Roughly 2 months ago, the European Medicines Agency (EMA) did the same.
Orphan designation will allow Amyndas Pharmaceuticals, the company developing AMY-101, to proceed with expedited clinical development. The company is
planning to move the drug into clinical trials in 2015.
If AMY-101 is approved by the FDA, orphan status will allow for a 7-year period of market exclusivity from product launch in the US. It will also allow Amyndas to apply for research funding, tax credits for certain research expenses, and assistance for clinical research study design. It provides a waiver from the FDA’s Prescription Drug User Fee as well.
“Receiving the orphan drug designation from both the FDA and the EMA is an important achievement and a key milestone in the development pathway of AMY-101, and we are optimistic regarding the long-term potential of this potent complement inhibitor,” said John Lambris, PhD, of the University of Pennsylvania.
Dr Lambris developed AMY-101 at the University of Pennsylvania, and the university licensed the drug to Amyndas Pharmaceuticals. Dr Lambris is a founder and equity holder of Amyndas Pharmaceuticals.
About AMY-101 and PNH
PNH is caused by the defective expression of regulatory proteins on the surface of blood cells, which leaves them vulnerable to complement attack.
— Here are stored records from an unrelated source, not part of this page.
(** The two ways a program can load the quantisation tables agree: the
    command written to the register of an idle decoder and the table written
    word by word ends idle with exactly the two tables that a DMA transfer of
    the same words from main RAM loads, with one table (16 words, used for
    luma and chroma) or two (32 words). *)
Theorem quant_upload_paths_agree data ws adr bcr m y :
  fifo_state m = MDEC_STATE_IDLE -> zlen (qt_buffer m) = 128 -> Z.land (Z.shiftr data 29) 7 = 2 ->
  Z.of_nat (length ws) = (if tst data 1 then 32 else 16) -> dma_words bcr = Z.of_nat (length ws) ->
  u32 (Z.land adr 0x1FFFFC + dma_words bcr * 4) <= MDEC_RAM_SIZE ->
  (forall i, 0 <= i < 4 * Z.of_nat (length ws) -> rd8 (psx_ram y) (Z.land adr 0x1FFFFC + i) = byte_of ws i) ->
  let start := MDEC_WriteCommand data m in
  let by_register := fold_left (fun m w => MDEC_WriteCommand w m) ws start in
  let by_dma := fst (MDEC_DMA0 adr bcr 0x01000201 (start, y)) in
  fifo_state by_register = MDEC_STATE_IDLE /\ iq_y by_register = iq_y by_dma /\ iq_uv by_register = iq_uv by_dma.
Proof.
  intros Hs Hl Hc Hn Hw Hfit Hram. cbv zeta.
  destruct (new_command_quant data m Hs Hl Hc) as [Hrec Hreg].
  destruct (dma0_quant adr bcr (MDEC_WriteCommand data m) y) as [Hy Huv]; [rewrite Hreg; exact Hc | exact Hfit |].
  rewrite <- Hn in Hrec. set (b := tst data 1) in *.
  assert (Hb : Z.of_nat (length ws) = 32 /\ b = true \/ Z.of_nat (length ws) = 16 /\ b = false) by (destruct b; auto).
  destruct (recv_quant_run b ws 0 _ Hrec) as (buf & Hbuf & H1 & H2 & H3);
    [intros ->; cbn in Hb; lia | lia | lia |].
  assert (Hget : forall i, 0 <= i < 4 * Z.of_nat (length ws) -> aget buf i = rd8 (psx_ram y) (Z.land adr 0x1FFFFC + i)).
  { intros i Hi. rewrite Hbuf, (proj2 (Z.leb_le _ _)), (proj2 (Z.ltb_lt _ _)) by lia. cbn [andb].
    rewrite Hram by exact Hi. f_equal. lia. }
  split; [exact H1|]. rewrite Hy, Huv, H2, H3. unfold ram_table_uv. rewrite Hw.
  split; apply iqtab_init_ext; intros i Hi; [apply Hget; lia|].
  destruct Hb as [ [Hlen ->] | [Hlen ->] ]; rewrite Hlen; rewrite Hget by lia; f_equal; cbn; lia.
Qed.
This can lead to hemolysis, which results in severe anemia and contributes to a high risk of thrombosis.
The monoclonal antibody eculizumab is often successful in treating PNH, but roughly a third of patients do not respond well to the drug and still require blood transfusions to manage their anemia.
Research has suggested this lack of response is due to fragments of complement C3 proteins on the surface of the patients’ red blood cells, which are eventually attacked by immune cells.
In an attempt to overcome this problem, Dr Lambris and his colleagues developed AMY-101. The drug is designed to inhibit C3, thereby preventing hemolysis and immune cell recognition.
The researchers have investigated the effects of AMY-101 on self-attack and the resulting hemolysis in human PNH cells and found the drug to be active.
These results have not been published, but the group has published results with a C3 inhibitor known as Cp40, and AMY-101 is based on Cp40.
The researchers reported in Blood that Cp40 and its long-acting form, PEG-Cp40, effectively inhibited hemolysis and efficiently prevented the deposition of C3 fragments on red blood cells from patients with PNH.